• Problem details:
Reproduce the following records exactly from the line containing "Tminus : T -> T -> T;" onward, ending with the last line and including it.

Saved data entries
Segment Open
(** * TinyMathAPI: fixed-size vectors and matrices (Vector.hpp, Matrix.hpp)

    A shallow embedding of the two class templates [Vector<T,N>] and
    [Matrix<T,Rows,Cols>].  The scalar type [T] is a parameter, given by the
    operations the templates use on it; [std::array] is a list of the array's
    length whose unchecked [operator[]] is written out; the [for] loops are an
    indexed loop combinator over the mutated local; compound assignments act on
    a store of objects, because their operands are references. *)

From Stdlib Require Import ZArith Lia Floats Ring.
From coqutil Require Import Word.Interface Word.Properties Word.Naive Word.Bitwidth32.
From stdpp Require Import base list gmap strings.

(** ** Outcomes of a call

    [Value a]   : the call returns [a];
    [Undefined] : an unchecked [std::array::operator[]] went out of range
                  (undefined behaviour in C++);
    [Rejected]  : the call does not compile: a [static_assert] of the member
                  fails, or its body names something that does not
                  exist. *)
Inductive outcome (A : Type) : Type :=
| Value (a : A)
| Undefined
| Rejected.
Arguments Value {A} a.
Arguments Undefined {A}.
Arguments Rejected {A}.

#[export] Instance outcome_ret : MRet outcome := @Value.
#[export] Instance outcome_bind : MBind outcome := fun A B f m =>
  match m with
  | Value a => f a
  | Undefined => Undefined
  | Rejected => Rejected
  end.

(** [for (i = from; i < from + n; ++i) body], threading the mutated state. *)
Fixpoint for_from {St : Type} (from n : nat) (body : nat -> St -> outcome St)
    (s : St) : outcome St :=
  match n with
  | O => Value s
  | S n' => s' ← body from s; for_from (S from) n' body s'
  end.

(** [for (int i = 0; i < n; ++i) body] *)
Definition for_loop {St : Type} (n : nat) (body : nat -> St -> outcome St)
    (s : St) : outcome St :=
  for_from 0 n body s.

(** ** [std::array]: unchecked element access *)

(** [a[i]] read *)
Definition at_ {A : Type} (a : list A) (i : nat) : outcome A :=
  match a !! i with
  | Some x => Value x
  | None => Undefined
  end.

(** [a[i] = x] *)
Definition set_at {A : Type} (a : list A) (i : nat) (x : A) : outcome (list A) :=
  if decide (i < length a) then Value (<[i := x]> a) else Undefined.

(** [m[i][j]] read, on an array of arrays *)
Definition at2 {A : Type} (m : list (list A)) (i j : nat) : outcome A :=
  row ← at_ m i; at_ row j.

(** [m[i][j] = x] *)
Definition set_at2 {A : Type} (m : list (list A)) (i j : nat) (x : A)
    : outcome (list (list A)) :=
  row ← at_ m i; row' ← set_at row j x; set_at m i row'.

(** ** The scalar type [T]

    What the templates use of [T]: conversion of the [int] literals of the
    source ([0], [-1], [2]), the functors [std::plus<>], [std::minus<>],
    [std::multiplies<>] and [==]. *)
Class Scalar (T : Type) : Type := {
  lit : Z -> T;
  Tplus : T -> T -> T;
  Tminus : T -> T -> T;
  Tmultiplies : T -> T -> T;
  Teq : T -> T -> bool;
}.

(** What division and normalisation use besides: [std::divides<>],
    [std::sqrt] (converted back to [T]) and [>]. *)
Class DivScalar (T : Type) `{Scalar T} : Type := {
  Tdivides : T -> T -> T;
  Tsqrt : T -> T;
  Tgt : T -> T -> bool;
}.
Segment Closed
• Exercise answer:
  Tminus : T -> T -> T;
  Tmultiplies : T -> T -> T;
  Teq : T -> T -> bool;
}.

(** What division and normalisation use besides: [std::divides<>],
    [std::sqrt] (converted back to [T]) and [>]. *)
Class DivScalar (T : Type) `{Scalar T} : Type := {
  Tdivides : T -> T -> T;
  Tsqrt : T -> T;
  Tgt : T -> T -> bool;
}.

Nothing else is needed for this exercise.